After reading the entries below, copy word for word the lines from the first through the line containing "storage that blocks", and stop there.

┄┄┄┄┄┄┄┄┄┄┄┄┄┄┄┄┄┄┄┄

(* ===== verification/Bus.v ===== *)
(** * The desktop application (cmd/bus): state, settings, history, peers, log
      (app.go, peers.go, loghandler.go)

    [App] with the objects it points to: live sessions are in a heap, since the
    receive loop, the keep-alive loop and the list of sessions share them.  A method
    is a function of type [bm A]; [None] is a run-time panic or a call of the
    storage that blocks for ever.  What the frontend is told ([EventsEmit]) is
    recorded in [a_events].

    The storage is opened when it is first used ([bus_store]), under the passphrase
    the application holds at that moment; [a_disk] are the files. *)

From S2P Require Import Prelude GoErr Strconv TimeFormat Encoding Process Wire Pb Route Version Crypto Fingerprint Enigma Serde Transport Bolt Engine Storage DaemonNet NetIP BrokerCodec Daemon DaemonP2P.

(** ** Data *)

(** [liveSession]; [bs_cancelled]: [reconnectCtx] is cancelled. *)
Record busSession := mkBusSession {
  bs_ID : bytes; bs_PeerName : bytes; bs_RemoteVersion : bytes;
  bs_Transport : nat;
  bs_Messages : list MessageInfo;
  bs_LastActivity : Z;
  bs_ReceiveDone : bool;
  bs_IsServer : bool; bs_TransportType : bytes; bs_SessionTTL : Z; bs_SessionStartedAt : Z;
  bs_pingFailures : Z; bs_lastPongAt : Z;
  bs_pongCh : list bytes;              (* of capacity 1 *)
  bs_reconnectFn : bool; bs_cancelled : bool;
  bs_keepAliveDone : nat
}.

Definition with_PeerName (x : bytes) (s : busSession) : busSession :=
  mkBusSession (bs_ID s) x (bs_RemoteVersion s) (bs_Transport s) (bs_Messages s) (bs_LastActivity s)
    (bs_ReceiveDone s) (bs_IsServer s) (bs_TransportType s) (bs_SessionTTL s) (bs_SessionStartedAt s)
    (bs_pingFailures s) (bs_lastPongAt s) (bs_pongCh s) (bs_reconnectFn s) (bs_cancelled s) (bs_keepAliveDone s).
Definition with_Transport (x : nat) (s : busSession) : busSession :=
  mkBusSession (bs_ID s) (bs_PeerName s) (bs_RemoteVersion s) x (bs_Messages s) (bs_LastActivity s)
    (bs_ReceiveDone s) (bs_IsServer s) (bs_TransportType s) (bs_SessionTTL s) (bs_SessionStartedAt s)
    (bs_pingFailures s) (bs_lastPongAt s) (bs_pongCh s) (bs_reconnectFn s) (bs_cancelled s) (bs_keepAliveDone s).
Definition with_Messages (x : list MessageInfo) (s : busSession) : busSession :=
  mkBusSession (bs_ID s) (bs_PeerName s) (bs_RemoteVersion s) (bs_Transport s) x (bs_LastActivity s)
    (bs_ReceiveDone s) (bs_IsServer s) (bs_TransportType s) (bs_SessionTTL s) (bs_SessionStartedAt s)
    (bs_pingFailures s) (bs_lastPongAt s) (bs_pongCh s) (bs_reconnectFn s) (bs_cancelled s) (bs_keepAliveDone s).
Definition with_LastActivity (x : Z) (s : busSession) : busSession :=
  mkBusSession (bs_ID s) (bs_PeerName s) (bs_RemoteVersion s) (bs_Transport s) (bs_Messages s) x (bs_ReceiveDone s)
    (bs_IsServer s) (bs_TransportType s) (bs_SessionTTL s) (bs_SessionStartedAt s) (bs_pingFailures s)
    (bs_lastPongAt s) (bs_pongCh s) (bs_reconnectFn s) (bs_cancelled s) (bs_keepAliveDone s).
Definition with_ReceiveDone (x : bool) (s : busSession) : busSession :=
  mkBusSession (bs_ID s) (bs_PeerName s) (bs_RemoteVersion s) (bs_Transport s) (bs_Messages s) (bs_LastActivity s) x
    (bs_IsServer s) (bs_TransportType s) (bs_SessionTTL s) (bs_SessionStartedAt s) (bs_pingFailures s)
    (bs_lastPongAt s) (bs_pongCh s) (bs_reconnectFn s) (bs_cancelled s) (bs_keepAliveDone s).
Definition with_SessionStartedAt (x : Z) (s : busSession) : busSession :=
  mkBusSession (bs_ID s) (bs_PeerName s) (bs_RemoteVersion s) (bs_Transport s) (bs_Messages s) (bs_LastActivity s)
    (bs_ReceiveDone s) (bs_IsServer s) (bs_TransportType s) (bs_SessionTTL s) x (bs_pingFailures s)
    (bs_lastPongAt s) (bs_pongCh s) (bs_reconnectFn s) (bs_cancelled s) (bs_keepAliveDone s).
Definition with_pingFailures (x : Z) (s : busSession) : busSession :=
  mkBusSession (bs_ID s) (bs_PeerName s) (bs_RemoteVersion s) (bs_Transport s) (bs_Messages s) (bs_LastActivity s)
    (bs_ReceiveDone s) (bs_IsServer s) (bs_TransportType s) (bs_SessionTTL s) (bs_SessionStartedAt s) x
    (bs_lastPongAt s) (bs_pongCh s) (bs_reconnectFn s) (bs_cancelled s) (bs_keepAliveDone s).
Definition with_lastPongAt (x : Z) (s : busSession) : busSession :=
  mkBusSession (bs_ID s) (bs_PeerName s) (bs_RemoteVersion s) (bs_Transport s) (bs_Messages s) (bs_LastActivity s)
    (bs_ReceiveDone s) (bs_IsServer s) (bs_TransportType s) (bs_SessionTTL s) (bs_SessionStartedAt s)
    (bs_pingFailures s) x (bs_pongCh s) (bs_reconnectFn s) (bs_cancelled s) (bs_keepAliveDone s).
Definition with_pongCh (x : list bytes) (s : busSession) : busSession :=
  mkBusSession (bs_ID s) (bs_PeerName s) (bs_RemoteVersion s) (bs_Transport s) (bs_Messages s) (bs_LastActivity s)
    (bs_ReceiveDone s) (bs_IsServer s) (bs_TransportType s) (bs_SessionTTL s) (bs_SessionStartedAt s)
    (bs_pingFailures s) (bs_lastPongAt s) x (bs_reconnectFn s) (bs_cancelled s) (bs_keepAliveDone s).
Definition with_cancelled (x : bool) (s : busSession) : busSession :=
  mkBusSession (bs_ID s) (bs_PeerName s) (bs_RemoteVersion s) (bs_Transport s) (bs_Messages s) (bs_LastActivity s)
    (bs_ReceiveDone s) (bs_IsServer s) (bs_TransportType s) (bs_SessionTTL s) (bs_SessionStartedAt s)
    (bs_pingFailures s) (bs_lastPongAt s) (bs_pongCh s) (bs_reconnectFn s) x (bs_keepAliveDone s).
Definition with_keepAliveDone (x : nat) (s : busSession) : busSession :=
  mkBusSession (bs_ID s) (bs_PeerName s) (bs_RemoteVersion s) (bs_Transport s) (bs_Messages s) (bs_LastActivity s)
    (bs_ReceiveDone s) (bs_IsServer s) (bs_TransportType s) (bs_SessionTTL s) (bs_SessionStartedAt s)
    (bs_pingFailures s) (bs_lastPongAt s) (bs_pongCh s) (bs_reconnectFn s) (bs_cancelled s) x.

┄┄┄┄┄┄┄┄┄┄┄┄┄┄┄┄┄┄┄┄

RESULT
(* ===== verification/Bus.v ===== *)
(** * The desktop application (cmd/bus): state, settings, history, peers, log
      (app.go, peers.go, loghandler.go)

    [App] with the objects it points to: live sessions are in a heap, since the
    receive loop, the keep-alive loop and the list of sessions share them.  A method
    is a function of type [bm A]; [None] is a run-time panic or a call of the
    storage that blocks for ever.  What the frontend is told ([EventsEmit]) is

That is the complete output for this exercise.